» **PROBLEM DESCRIPTION**
Among these records, which lines include "KDate"? Copy them out.

» **DATASET EXCERPTS**

(* ===== verification/ObjCodec.v ===== *)
(** * ObjCodec: the binary format behind [objectSave] and [objectLoad]

    cfml-common: [objcodec.rs] (format 2), with what it calls of [dynamic.rs]
    ([query_column_scalar], [row_at], [push_row_named], [from_named_rows]) and
    [datetime/mod.rs] ([from_epoch]).

    The encoder walks a shared graph: containers are handles into a heap, so a
    value may contain itself.  The decoder builds new containers; what it
    returns is a tree.  The reader's state is the bytes it has not read yet. *)

From stdpp Require Import base list numbers strings gmap.
From S2P Require Import Prelude Text Float64 Value Bytes Keys ValueMap.
Local Open Scope N_scope.
Local Open Scope st_scope.

Definition MAX_DEPTH : nat := 128.

(** ** The graph *)

(** [CfmlValue] with its handles; a [QueryColumn]'s cells are immutable. *)
Inductive gvalue :=
  | JNull
  | JBool (b : bool)
  | JInt (i : Z)
  | JDouble (d : f64)
  | JTimeSpan (d : f64)
  | JDateTime (d : cfml_date)
  | JString (s : str)
  | JBinary (bs : list byte)
  | JArray (p : N)
  | JQueryColumn (cells : list gvalue) (row : nat)
  | JStruct (p : N)
  | JQuery (p : N)
  | JInstance (p : N)
  | JClosure
  | JFunction (name : str)
  | JComponent (name : str)
  | JNativeObject (p : N).

(** What [try_read] finds of a native object's lock. *)
Inductive lock_state := LockFree | LockHeld | LockPoisoned.

(** What a handle leads to; an instance's public members are a struct. *)
Inductive cell :=
  | CArray (l : list gvalue)
  | CStruct (m : list (str * gvalue))
  | CQuery (columns : list str) (data : list (list gvalue))
  | CInstance (class_name : str) (this_members : N)
  | CNative (class_name : str) (lock : lock_state).

Abbreviation store := (gmap N cell).

(** [query_column_scalar]: the current row's cell, or the first; a NULL cell and
    an empty column read as the empty string. *)
Definition query_column_scalar (v : gvalue) : gvalue :=
  match v with
  | JQueryColumn cells row =>
      match cells !! row with
      | Some JNull => JString []
      | Some c => c
      | None => match cells with
                | JNull :: _ | [] => JString []
                | c :: _ => c
                end
      end
  | v => v
  end.

(** A cell may itself be a column: the scalar reached in the end. *)
Fixpoint scalar_value (v : gvalue) : gvalue :=
  match v with
  | JQueryColumn cells row =>
      let scalars := map scalar_value cells in
      match (match scalars !! row with Some c => Some c | None => head scalars end) with
      | Some JNull | None => JString []
      | Some c => c
      end
  | v => v
  end.

(** A NULL cell shows as the empty string. *)
Definition shown (v : gvalue) : gvalue := match v with JNull => JString [] | v => v end.

(** [CfmlQueryData::row_at] for a row below the row count: indexing panics on a
    column that is too short. *)
Fixpoint row_at_go (columns : list str) (data : list (list gvalue)) (row : nat)
    (m : list (str * gvalue)) : outcome str (list (str * gvalue)) :=
  match columns, data with
  | [], _ => Ok m
  | c :: columns, col :: data =>
      match col !! row with
      | Some v =>
          row_at_go columns data row (ci_insert c (shown v) m)
      | None => Panic
      end
  | _ :: _, [] => Panic
  end.

Definition row_at (columns : list str) (data : list (list gvalue)) (row : nat)
    : outcome str (list (str * gvalue)) := row_at_go columns data row [].

Definition data_rows (data : list (list gvalue)) : nat :=
  match data with [] => O | col :: _ => length col end.

(** ** Encoding *)

Definition T_NULL : byte := 0.
Definition T_FALSE : byte := 1.
Definition T_TRUE : byte := 2.
Definition T_INT : byte := 3.
Definition T_DOUBLE : byte := 4.
Definition T_TIMESPAN : byte := 5.
Definition T_STRING : byte := 6.
Definition T_BINARY : byte := 7.
Definition T_ARRAY : byte := 8.
Definition T_STRUCT : byte := 9.
Definition T_QUERY : byte := 10.
Definition T_DATETIME : byte := 11.

Definition kind_byte (k : date_kind) : byte :=
  match k with KDateTime => 0 | KDate => 1 | KTime => 2 end.

Definition f64_le (d : f64) : list byte := to_le 8 (Z.to_N (f64_to_bits d)).

(** The bytes appended for one item after another. *)
Fixpoint enc_all {A} (f : A -> outcome str (list byte)) (l : list A) : outcome str (list byte) :=
  match l with
  | [] => Ok []
  | x :: l => obind (f x) (fun bs => obind (enc_all f l) (fun bs' => Ok (bs ++ bs')))
  end.

Definition encode_map (enc : gvalue -> outcome str (list byte)) (m : list (str * gvalue))
    : outcome str (list byte) :=
  omapo (app (T_STRUCT :: put_len (length m)))
    (enc_all (fun e => omapo (app (put_bytes (as_bytes e.1))) (enc e.2)) m).

(** One row: each column's cell, or null for a column the row does not have. *)
Definition encode_row (enc : gvalue -> outcome str (list byte)) (columns : list str)
    (row : list (str * gvalue)) : outcome str (list byte) :=
  enc_all (fun c => match ci_get c row with Some v => enc v | None => Ok [T_NULL] end) columns.

Definition encode_query (enc : gvalue -> outcome str (list byte)) (columns : list str)
    (data : list (list gvalue)) : outcome str (list byte) :=
  omapo (app (T_QUERY :: put_len (length columns)
              ++ concat (map (fun c => put_bytes (as_bytes c)) columns)
              ++ put_len (data_rows data)))
    (enc_all (fun r => obind (row_at columns data r) (encode_row enc columns))
       (seq 0 (data_rows data))).

(** [enc]: [room] is one more than the levels left below [MAX_DEPTH].  Every
    handle leads to a cell of its kind; the arms that say otherwise are not
    reached. *)
Fixpoint enc (h : store) (room : nat) (v : gvalue) : outcome str (list byte) :=
  match room with
  | O => Err (lit "value is nested too deeply (or contains a reference to itself)")
  | S room =>
      match scalar_value v with
      | JNull | JClosure | JFunction _ | JComponent _ | JNativeObject _ => Ok [T_NULL]
      | JQueryColumn _ _ => Panic
      | JBool false => Ok [T_FALSE]
      | JBool true => Ok [T_TRUE]
      | JInt i => Ok (T_INT :: to_le 8 (i64_word i))
      | JDouble d => Ok (T_DOUBLE :: f64_le d)
      | JTimeSpan d => Ok (T_TIMESPAN :: f64_le d)
      | JString s => Ok (T_STRING :: put_bytes (as_bytes s))
      | JBinary bs => Ok (T_BINARY :: put_bytes bs)
      | JDateTime d =>
          Ok (T_DATETIME :: to_le 8 (i64_word (date_secs d)) ++ to_le 4 (Z.to_N (date_nanos d))
              ++ [kind_byte (date_class d)])
      | JArray p =>
          match h !! p with
          | Some (CArray l) => omapo (app (T_ARRAY :: put_len (length l))) (enc_all (enc h room) l)
          | _ => Panic
          end
      | JStruct p =>
          match h !! p with Some (CStruct m) => encode_map (enc h room) m | _ => Panic end
      | JQuery p =>
          match h !! p with
          | Some (CQuery columns data) => encode_query (enc h room) columns data
          | _ => Panic
          end
      | JInstance p =>
          match h !! p with
          | Some (CInstance _ q) =>
              match h !! q with Some (CStruct m) => encode_map (enc h room) m | _ => Panic end
          | _ => Panic
          end
      end
  end.

Definition encode (h : store) (v : gvalue) : outcome str (list byte) := enc h (S MAX_DEPTH) v.

(** ** Decoding *)

Abbreviation reader := (ST (list byte) str).

Definition take_bytes (n : nat) : reader (list byte) := fun b =>
  if decide (n <= length b)%nat then (drop n b, Ok (take n b)) else (b, Err (lit "truncated data")).

Definition read_byte : reader byte :=
  let! bs := take_bytes 1 in
  match bs with b :: _ => st_ret b | [] => st_panic end.

(** [try_into().expect(..)] of a slice. *)
Definition fixed (n : nat) : reader (list byte) :=
  let! bs := take_bytes n in
  if decide (length bs = n) then st_ret bs else st_panic.

(** [len]: the groups still allowed and the shift of the next.  Bits shifted out
    of the [usize] are lost, as [checked_shl] loses them. *)
Fixpoint read_len_go (groups : nat) (shift n : N) : reader nat :=
  match groups with
  | O => st_err (lit "length overflow")
  | S groups =>
      let! b := read_byte in
      let n := N.lor n (N.shiftl (N.land b 127) shift mod 2 ^ 64) in
      if N.land b 128 =? 0
      then fun rest => if n <=? N.of_nat (length rest) then (rest, Ok (N.to_nat n))
                       else (rest, Err (lit "length exceeds data"))
      else read_len_go groups (shift + 7) n
  end.

Definition read_len : reader nat := read_len_go 10 0 0.

Definition read_text : reader str :=
  let! n := read_len in
  let! raw := take_bytes n in
  st_lift (ok_or (from_utf8 raw) (lit "invalid UTF-8 in string")).

(** [for _ in 0..n { out.push(f()?) }] *)
Fixpoint read_n {A} (n : nat) (f : reader A) : reader (list A) :=
  match n with
  | O => st_ret []
  | S n => let! x := f in let! xs := read_n n f in st_ret (x :: xs)
  end.

Fixpoint read_entries (f : reader value) (n : nat) (m : list (str * value)) : reader (list (str * value)) :=
  match n with
  | O => st_ret m
  | S n => let! k := read_text in let! v := f in read_entries f n (ci_insert k v m)
  end.

Fixpoint read_row (f : reader value) (cols : list str) (row : list (str * value))
    : reader (list (str * value)) :=
  match cols with
  | [] => st_ret row
  | c :: cols => let! v := f in read_row f cols (ci_insert c v row)
  end.

(** The columns a row brings in, empty so far. *)
Fixpoint add_columns (keys : list str) (q : list str * list (list value))
    : list str * list (list value) :=
  match keys with
  | [] => q
  | k :: keys =>
      let '(columns, data) := q in
      if existsb (fun c => eq_ignore_ascii_case c k) columns then add_columns keys q
      else add_columns keys
             (columns ++ [k],
              data ++ [replicate (match data with [] => O | col :: _ => length col end) VNull])
  end.

(** [push_row_named]; [columns] and [data] have the same length. *)
Definition push_row_named (row : list (str * value)) (q : list str * list (list value))
    : list str * list (list value) :=
  let '(columns, data) := add_columns row.*1 q in
  (columns, zip_with (fun c col => col ++ [default VNull (ci_get c row)]) columns data).

(** [from_named_rows] *)
Definition from_named_rows (columns : list str) (rows : list (list (str * value)))
    : list str * list (list value) :=
  fold_left (fun q row => push_row_named row q) rows (columns, map (fun _ => []) columns).

(** [CfmlDate::from_epoch(..).with_kind(..)], with the [i64] sum wrapping. *)
Definition from_epoch (secs nanos : Z) (k : date_kind) : cfml_date :=
  mk_date (wrap_i64 (secs + nanos / 1000000000)) (nanos mod 1000000000) k.

Definition kind_of_byte (b : byte) : date_kind :=
  if b =? 1 then KDate else if b =? 2 then KTime else KDateTime.

Definition unknown_tag (t : byte) : str := lit "unknown value tag " ++ Z_to_str (Z.of_N t).

Fixpoint read_value (room : nat) : reader value :=
  match room with
  | O => st_err (lit "nesting too deep")
  | S room =>
      let! t := read_byte in
      if t =? T_NULL then st_ret VNull
      else if t =? T_FALSE then st_ret (VBool false)
      else if t =? T_TRUE then st_ret (VBool true)
      else if t =? T_INT then let! bs := fixed 8 in st_ret (VInt (word_i64 (from_le bs)))
      else if t =? T_DOUBLE then let! bs := fixed 8 in st_ret (VDouble (f64_of_bits (Z.of_N (from_le bs))))
      else if t =? T_TIMESPAN then let! bs := fixed 8 in st_ret (VTimeSpan (f64_of_bits (Z.of_N (from_le bs))))
      else if t =? T_STRING then let! s := read_text in st_ret (VString s)
      else if t =? T_BINARY then
        let! n := read_len in let! bs := take_bytes n in st_ret (VBinary bs)
      else if t =? T_ARRAY then
        let! n := read_len in let! l := read_n n (read_value room) in st_ret (VArray l)
      else if t =? T_STRUCT then
        let! n := read_len in let! m := read_entries (read_value room) n [] in st_ret (VStruct m)
      else if t =? T_QUERY then
        let! ncols := read_len in
        let! cols := read_n ncols read_text in
        let! nrows := read_len in
        let! rows := read_n nrows (read_row (read_value room) cols []) in
        let '(columns, data) := from_named_rows cols rows in st_ret (VQuery columns data)
      else if t =? T_DATETIME then
        let! secs := fixed 8 in
        let! nanos := fixed 4 in
        let! k := read_byte in
        st_ret (VDateTime (from_epoch (word_i64 (from_le secs)) (Z.of_N (from_le nanos)) (kind_of_byte k)))
      else st_err (unknown_tag t)
  end.

Definition decode (bytes : list byte) : outcome str value :=
  match read_value (S MAX_DEPTH) bytes with
  | (rest, Ok v) =>
      if decide (rest = []) then Ok v
      else Err (Z_to_str (Z.of_nat (length rest)) ++ lit " unexpected trailing bytes")
  | (_, Err e) => Err e
  | (_, Panic) => Panic
  end.

(** ** [objectSave] and [objectLoad] (cfml-stdlib: [builtins.rs]) *)

Definition OBJECT_SAVE_MAGIC : list byte := lit "RCFMLOBJ" ++ [1].
Definition OBJECT_SAVE_MAGIC_V2 : list byte := lit "RCFMLOBJ" ++ [2].

Definition fn_object_save (h : store) (args : list gvalue) : outcome cfml_error (list byte) :=
  match encode h (default JNull (head args)) with
  | Ok bs => Ok (OBJECT_SAVE_MAGIC_V2 ++ bs)
  | Err e => Err (runtime (lit "objectSave: failed to serialize value: " ++ e))
  | Panic => Panic
  end.

(** [strip_prefix] *)
Fixpoint strip_magic (p bs : list byte) : option (list byte) :=
  match p, bs with
  | [], _ => Some bs
  | x :: p, y :: bs => if x =? y then strip_magic p bs else None
  | _ :: _, [] => None
  end.

(** Format 1 is read by [serde_json]: the parameter [from_json]. *)
Definition object_load_bytes (from_json : list byte -> outcome str value) (bytes : list byte)
    : outcome cfml_error value :=
  let failed e := runtime (lit "objectLoad: failed to deserialize value: " ++ e) in
  match strip_magic OBJECT_SAVE_MAGIC_V2 bytes with
  | Some body => match decode body with Ok v => Ok v | Err e => Err (failed e) | Panic => Panic end
  | None =>
      match strip_magic OBJECT_SAVE_MAGIC bytes with
      | Some body => match from_json body with Ok v => Ok v | Err e => Err (failed e) | Panic => Panic end
      | None => Err (runtime (lit "objectLoad: input was not produced by RustCFML's objectSave (JVM object serialization is not supported)"))
      end
  end.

» **TASK RESULT**
  match k with KDateTime => 0 | KDate => 1 | KTime => 2 end.
  if b =? 1 then KDate else if b =? 2 then KTime else KDateTime.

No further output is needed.